Supplied records
..........
Lemma loop_events_validateFile (h : Host) (g : option ValidateFunction)
      (file : string) (e : event) :
  In e (trace (validateFile h g file)) -> isLoopEvent e = true.
Proof.
  intros Hin. unfold validateFile in Hin.
  apply In_trace_bind in Hin as [Hin | (chosen & _ & Hin)].
  - unfold fileValidateFor in Hin.
    destruct g as [validate |]; [destruct Hin |].
    apply In_trace_try_catch in Hin as [Hin | (x & _ & [])].
    apply In_trace_bind in Hin as [[<- | []] | (content & _ & Hin)];
      [reflexivity |].
    destruct (extractSchemaFromJson h content file) as [p |]; [| destruct Hin].
    destruct (truthy p); [| destruct Hin].
    apply In_trace_bind in Hin as [[<- | []] | (present & _ & Hin)];
      [reflexivity |].
    destruct present; [| destruct Hin].
    apply In_trace_bind in Hin as [[<- | []] | (u & _ & Hin)];
      [reflexivity |].
    apply In_trace_bind in Hin as [Hin | (validate & _ & [])].
    exact (loop_events_compileSchemaAt h p e Hin).
  - destruct chosen as [validate |].
    + destruct (validateJsonSchema_returns h file validate) as [r Hr].
      rewrite Hr in Hin. destruct Hin as [<- | []]; reflexivity.
    + destruct (validateJsonSyntax_returns h file) as [r Hr].
      rewrite Hr in Hin. destruct Hin as [<- | []]; reflexivity.
Qed.

Lemma loop_events_validateAll (h : Host) (g : option ValidateFunction)
      (jsonFiles : list string) (e : event) :
  In e (trace (validateAll h g jsonFiles)) -> isLoopEvent e = true.
Proof.
  induction jsonFiles as [| file rest IH]; intros Hin; [destruct Hin |].
  cbn [validateAll] in Hin.
  apply In_trace_bind in Hin as [Hin | (r & _ & Hin)];
    [exact (loop_events_validateFile h g file e Hin) |].
  apply In_trace_bind in Hin as [Hin | (results & _ & [])].
  exact (IH Hin).
Qed.

Lemma loop_events_prepareGlobal (h : Host) (schemaPath : string) (e : event) :
  In e (trace (prepareGlobal h schemaPath)) -> isLoopEvent e = true.
Proof.
  intros Hin. unfold prepareGlobal in Hin.
  destruct (truthy schemaPath); [| destruct Hin].
  apply In_trace_bind in Hin as [[<- | []] | (u & _ & Hin)]; [reflexivity |].
  apply In_trace_bind in Hin as [Hin | (validate & _ & [])].
  exact (loop_events_compileSchemaAt h schemaPath e Hin).
Qed.

Lemma report_events (h : Host) (results : list ValidationResult) (e : event) :
  In e (trace (report h results)) -> isReportEvent e = true.
Proof.
  assert (Hlines : forall invalidFiles,
             In e (trace (reportInvalid h invalidFiles)) ->
             isReportEvent e = true).
  { induction invalidFiles as [| r rest IH]; intros Hin; [destruct Hin |].
    cbn [reportInvalid] in Hin.
    apply In_trace_bind in Hin as [[<- | []] | (u & _ & Hin)];
      [reflexivity | exact (IH Hin)]. }
  intros Hin. unfold report in Hin. cbv zeta in Hin.
  repeat (apply In_trace_bind in Hin as [[<- | []] | (? & _ & Hin)];
          [reflexivity |]).
  apply In_trace_bind in Hin as [Hin | (? & _ & Hin)].
  - destruct (Nat.ltb 0 _); [| destruct Hin].
    apply In_trace_bind in Hin as [[<- | []] | (? & _ & Hin)];
      [reflexivity | exact (Hlines _ Hin)].
  - repeat (apply In_trace_bind in Hin as [[<- | []] | (? & _ & Hin)];
            [reflexivity |]).
    destruct (Nat.ltb 0 _); destruct Hin as [<- | []]; reflexivity.
Qed.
..........
Your objective
The records above are to be duplicated in full and exactly.

Solution
Lemma loop_events_validateFile (h : Host) (g : option ValidateFunction)
      (file : string) (e : event) :
  In e (trace (validateFile h g file)) -> isLoopEvent e = true.
Proof.
  intros Hin. unfold validateFile in Hin.
  apply In_trace_bind in Hin as [Hin | (chosen & _ & Hin)].
  - unfold fileValidateFor in Hin.
    destruct g as [validate |]; [destruct Hin |].
    apply In_trace_try_catch in Hin as [Hin | (x & _ & [])].
    apply In_trace_bind in Hin as [[<- | []] | (content & _ & Hin)];
      [reflexivity |].
    destruct (extractSchemaFromJson h content file) as [p |]; [| destruct Hin].
    destruct (truthy p); [| destruct Hin].
    apply In_trace_bind in Hin as [[<- | []] | (present & _ & Hin)];
      [reflexivity |].
    destruct present; [| destruct Hin].
    apply In_trace_bind in Hin as [[<- | []] | (u & _ & Hin)];
      [reflexivity |].
    apply In_trace_bind in Hin as [Hin | (validate & _ & [])].
    exact (loop_events_compileSchemaAt h p e Hin).
  - destruct chosen as [validate |].
    + destruct (validateJsonSchema_returns h file validate) as [r Hr].
      rewrite Hr in Hin. destruct Hin as [<- | []]; reflexivity.
    + destruct (validateJsonSyntax_returns h file) as [r Hr].
      rewrite Hr in Hin. destruct Hin as [<- | []]; reflexivity.
Qed.

Lemma loop_events_validateAll (h : Host) (g : option ValidateFunction)
      (jsonFiles : list string) (e : event) :
  In e (trace (validateAll h g jsonFiles)) -> isLoopEvent e = true.
Proof.
  induction jsonFiles as [| file rest IH]; intros Hin; [destruct Hin |].
  cbn [validateAll] in Hin.
  apply In_trace_bind in Hin as [Hin | (r & _ & Hin)];
    [exact (loop_events_validateFile h g file e Hin) |].
  apply In_trace_bind in Hin as [Hin | (results & _ & [])].
  exact (IH Hin).
Qed.

Lemma loop_events_prepareGlobal (h : Host) (schemaPath : string) (e : event) :
  In e (trace (prepareGlobal h schemaPath)) -> isLoopEvent e = true.
Proof.
  intros Hin. unfold prepareGlobal in Hin.
  destruct (truthy schemaPath); [| destruct Hin].
  apply In_trace_bind in Hin as [[<- | []] | (u & _ & Hin)]; [reflexivity |].
  apply In_trace_bind in Hin as [Hin | (validate & _ & [])].
  exact (loop_events_compileSchemaAt h schemaPath e Hin).
Qed.

Lemma report_events (h : Host) (results : list ValidationResult) (e : event) :
  In e (trace (report h results)) -> isReportEvent e = true.
Proof.
  assert (Hlines : forall invalidFiles,
             In e (trace (reportInvalid h invalidFiles)) ->
             isReportEvent e = true).
  { induction invalidFiles as [| r rest IH]; intros Hin; [destruct Hin |].
    cbn [reportInvalid] in Hin.
    apply In_trace_bind in Hin as [[<- | []] | (u & _ & Hin)];
      [reflexivity | exact (IH Hin)]. }
  intros Hin. unfold report in Hin. cbv zeta in Hin.
  repeat (apply In_trace_bind in Hin as [[<- | []] | (? & _ & Hin)];
          [reflexivity |]).
  apply In_trace_bind in Hin as [Hin | (? & _ & Hin)].
  - destruct (Nat.ltb 0 _); [| destruct Hin].
    apply In_trace_bind in Hin as [[<- | []] | (? & _ & Hin)];
      [reflexivity | exact (Hlines _ Hin)].
  - repeat (apply In_trace_bind in Hin as [[<- | []] | (? & _ & Hin)];
            [reflexivity |]).
    destruct (Nat.ltb 0 _); destruct Hin as [<- | []]; reflexivity.
Qed.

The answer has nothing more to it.